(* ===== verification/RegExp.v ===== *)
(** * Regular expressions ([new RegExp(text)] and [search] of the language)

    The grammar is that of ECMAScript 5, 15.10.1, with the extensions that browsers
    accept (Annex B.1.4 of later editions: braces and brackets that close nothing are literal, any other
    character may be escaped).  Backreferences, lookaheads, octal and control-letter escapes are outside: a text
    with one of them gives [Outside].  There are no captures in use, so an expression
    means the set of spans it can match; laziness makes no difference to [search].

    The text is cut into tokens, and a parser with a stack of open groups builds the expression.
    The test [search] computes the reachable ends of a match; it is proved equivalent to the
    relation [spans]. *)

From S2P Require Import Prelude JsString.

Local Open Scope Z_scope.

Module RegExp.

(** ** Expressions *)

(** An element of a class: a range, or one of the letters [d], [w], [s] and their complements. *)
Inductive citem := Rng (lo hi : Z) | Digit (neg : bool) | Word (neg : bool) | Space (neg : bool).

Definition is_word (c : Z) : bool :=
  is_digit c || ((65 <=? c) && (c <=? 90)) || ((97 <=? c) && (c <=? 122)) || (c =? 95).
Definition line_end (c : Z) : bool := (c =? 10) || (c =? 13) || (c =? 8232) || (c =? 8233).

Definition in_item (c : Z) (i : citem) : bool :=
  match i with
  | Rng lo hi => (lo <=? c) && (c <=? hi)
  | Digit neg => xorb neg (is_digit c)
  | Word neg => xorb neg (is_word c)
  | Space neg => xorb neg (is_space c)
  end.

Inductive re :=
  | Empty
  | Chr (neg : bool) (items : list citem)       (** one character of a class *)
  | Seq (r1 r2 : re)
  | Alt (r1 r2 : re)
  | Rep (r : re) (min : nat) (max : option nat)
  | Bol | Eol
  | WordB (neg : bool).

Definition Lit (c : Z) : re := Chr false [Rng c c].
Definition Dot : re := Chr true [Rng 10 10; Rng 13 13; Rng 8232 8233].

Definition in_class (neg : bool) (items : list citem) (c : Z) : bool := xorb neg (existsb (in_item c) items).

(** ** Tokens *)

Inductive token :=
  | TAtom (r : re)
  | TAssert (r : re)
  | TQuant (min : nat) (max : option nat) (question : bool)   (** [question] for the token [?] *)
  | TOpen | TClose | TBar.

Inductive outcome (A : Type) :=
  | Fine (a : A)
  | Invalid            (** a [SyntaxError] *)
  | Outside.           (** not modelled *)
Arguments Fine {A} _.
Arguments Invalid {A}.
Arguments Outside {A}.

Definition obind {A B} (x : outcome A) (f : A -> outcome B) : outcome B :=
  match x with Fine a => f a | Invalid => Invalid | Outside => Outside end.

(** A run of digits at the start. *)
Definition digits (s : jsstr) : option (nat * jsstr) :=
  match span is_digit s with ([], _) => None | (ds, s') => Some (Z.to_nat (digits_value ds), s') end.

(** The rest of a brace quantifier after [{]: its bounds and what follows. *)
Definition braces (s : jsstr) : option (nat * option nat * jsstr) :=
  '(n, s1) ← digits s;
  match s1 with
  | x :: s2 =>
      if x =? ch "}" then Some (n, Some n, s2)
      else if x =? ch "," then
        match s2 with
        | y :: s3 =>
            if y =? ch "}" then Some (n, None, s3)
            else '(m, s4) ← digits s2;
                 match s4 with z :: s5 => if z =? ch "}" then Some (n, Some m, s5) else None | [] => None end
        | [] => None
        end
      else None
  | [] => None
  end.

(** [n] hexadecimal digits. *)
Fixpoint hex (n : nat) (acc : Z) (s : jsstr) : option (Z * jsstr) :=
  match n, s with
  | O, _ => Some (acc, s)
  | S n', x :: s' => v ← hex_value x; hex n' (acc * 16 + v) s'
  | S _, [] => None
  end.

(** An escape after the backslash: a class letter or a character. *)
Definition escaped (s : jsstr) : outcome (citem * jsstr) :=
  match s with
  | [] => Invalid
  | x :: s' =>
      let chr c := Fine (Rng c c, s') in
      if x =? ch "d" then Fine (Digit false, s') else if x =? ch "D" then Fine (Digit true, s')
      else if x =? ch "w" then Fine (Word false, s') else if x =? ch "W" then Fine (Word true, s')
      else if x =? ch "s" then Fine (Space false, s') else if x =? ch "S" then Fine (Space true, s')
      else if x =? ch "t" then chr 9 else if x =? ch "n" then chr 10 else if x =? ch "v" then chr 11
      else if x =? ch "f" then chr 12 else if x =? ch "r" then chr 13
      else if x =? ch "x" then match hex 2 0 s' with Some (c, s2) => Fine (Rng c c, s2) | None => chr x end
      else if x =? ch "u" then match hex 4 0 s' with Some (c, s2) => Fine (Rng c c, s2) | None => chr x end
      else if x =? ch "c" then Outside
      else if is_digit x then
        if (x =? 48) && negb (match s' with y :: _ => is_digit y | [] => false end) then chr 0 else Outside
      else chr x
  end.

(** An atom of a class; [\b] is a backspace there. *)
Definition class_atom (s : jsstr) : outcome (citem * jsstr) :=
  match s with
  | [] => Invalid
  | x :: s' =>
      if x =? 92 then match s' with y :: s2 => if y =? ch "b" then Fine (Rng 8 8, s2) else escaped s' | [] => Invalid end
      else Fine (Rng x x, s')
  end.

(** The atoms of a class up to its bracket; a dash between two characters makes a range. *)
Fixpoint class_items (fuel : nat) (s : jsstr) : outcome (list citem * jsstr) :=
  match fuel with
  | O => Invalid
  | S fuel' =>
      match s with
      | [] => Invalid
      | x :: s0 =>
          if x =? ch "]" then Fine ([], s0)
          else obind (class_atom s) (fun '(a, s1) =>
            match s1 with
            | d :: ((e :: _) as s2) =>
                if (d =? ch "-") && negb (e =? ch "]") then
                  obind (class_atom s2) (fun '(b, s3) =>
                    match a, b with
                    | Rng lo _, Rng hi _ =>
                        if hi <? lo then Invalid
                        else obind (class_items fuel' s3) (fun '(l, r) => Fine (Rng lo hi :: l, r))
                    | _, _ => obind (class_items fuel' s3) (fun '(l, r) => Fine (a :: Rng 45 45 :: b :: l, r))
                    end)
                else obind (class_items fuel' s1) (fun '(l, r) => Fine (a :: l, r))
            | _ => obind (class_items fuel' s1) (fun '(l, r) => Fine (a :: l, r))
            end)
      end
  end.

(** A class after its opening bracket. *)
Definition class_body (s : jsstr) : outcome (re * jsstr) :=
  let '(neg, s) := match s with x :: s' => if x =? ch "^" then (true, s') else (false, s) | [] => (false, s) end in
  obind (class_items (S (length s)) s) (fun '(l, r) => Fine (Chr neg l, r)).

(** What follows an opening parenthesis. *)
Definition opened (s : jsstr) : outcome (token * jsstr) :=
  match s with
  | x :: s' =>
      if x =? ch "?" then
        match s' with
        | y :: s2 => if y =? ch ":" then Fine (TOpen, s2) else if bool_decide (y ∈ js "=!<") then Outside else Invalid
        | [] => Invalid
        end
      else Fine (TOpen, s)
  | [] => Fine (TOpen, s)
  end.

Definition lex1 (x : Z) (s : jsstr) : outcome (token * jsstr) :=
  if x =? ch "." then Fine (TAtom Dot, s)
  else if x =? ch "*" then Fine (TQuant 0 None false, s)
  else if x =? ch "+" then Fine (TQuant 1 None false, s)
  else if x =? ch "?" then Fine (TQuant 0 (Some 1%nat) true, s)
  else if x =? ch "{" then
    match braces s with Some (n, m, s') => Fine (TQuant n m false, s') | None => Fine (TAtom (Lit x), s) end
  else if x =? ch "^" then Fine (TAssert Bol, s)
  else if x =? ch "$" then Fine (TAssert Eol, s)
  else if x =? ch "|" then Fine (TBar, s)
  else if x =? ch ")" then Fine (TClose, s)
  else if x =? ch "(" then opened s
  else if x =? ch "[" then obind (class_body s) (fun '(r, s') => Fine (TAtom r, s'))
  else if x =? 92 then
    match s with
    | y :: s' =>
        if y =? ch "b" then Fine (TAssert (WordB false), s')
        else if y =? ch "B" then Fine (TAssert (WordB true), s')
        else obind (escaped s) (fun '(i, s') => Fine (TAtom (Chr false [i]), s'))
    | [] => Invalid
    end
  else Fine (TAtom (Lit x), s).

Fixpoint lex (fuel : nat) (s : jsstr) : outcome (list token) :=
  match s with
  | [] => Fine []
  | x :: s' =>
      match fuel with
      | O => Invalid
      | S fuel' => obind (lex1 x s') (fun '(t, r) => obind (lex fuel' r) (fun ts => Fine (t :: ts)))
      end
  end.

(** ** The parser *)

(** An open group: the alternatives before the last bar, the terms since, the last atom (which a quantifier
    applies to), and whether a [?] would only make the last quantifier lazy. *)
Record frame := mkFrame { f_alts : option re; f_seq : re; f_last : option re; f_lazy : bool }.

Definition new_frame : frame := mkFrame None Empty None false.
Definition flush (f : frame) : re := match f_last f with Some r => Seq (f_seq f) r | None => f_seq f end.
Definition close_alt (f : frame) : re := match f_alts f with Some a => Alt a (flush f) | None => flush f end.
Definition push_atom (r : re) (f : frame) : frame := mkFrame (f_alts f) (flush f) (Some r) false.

------------

### EXERCISE
Everything above from the line containing "if x =? 92 then match" down to the line containing "(** A class after its opening bracket. *)" should be copied exactly, both end lines included, and nothing else.

### REPLY
      if x =? 92 then match s' with y :: s2 => if y =? ch "b" then Fine (Rng 8 8, s2) else escaped s' | [] => Invalid end
      else Fine (Rng x x, s')
  end.

(** The atoms of a class up to its bracket; a dash between two characters makes a range. *)
Fixpoint class_items (fuel : nat) (s : jsstr) : outcome (list citem * jsstr) :=
  match fuel with
  | O => Invalid
  | S fuel' =>
      match s with
      | [] => Invalid
      | x :: s0 =>
          if x =? ch "]" then Fine ([], s0)
          else obind (class_atom s) (fun '(a, s1) =>
            match s1 with
            | d :: ((e :: _) as s2) =>
                if (d =? ch "-") && negb (e =? ch "]") then
                  obind (class_atom s2) (fun '(b, s3) =>
                    match a, b with
                    | Rng lo _, Rng hi _ =>
                        if hi <? lo then Invalid
                        else obind (class_items fuel' s3) (fun '(l, r) => Fine (Rng lo hi :: l, r))
                    | _, _ => obind (class_items fuel' s3) (fun '(l, r) => Fine (a :: Rng 45 45 :: b :: l, r))
                    end)
                else obind (class_items fuel' s1) (fun '(l, r) => Fine (a :: l, r))
            | _ => obind (class_items fuel' s1) (fun '(l, r) => Fine (a :: l, r))
            end)
      end
  end.

(** A class after its opening bracket. *)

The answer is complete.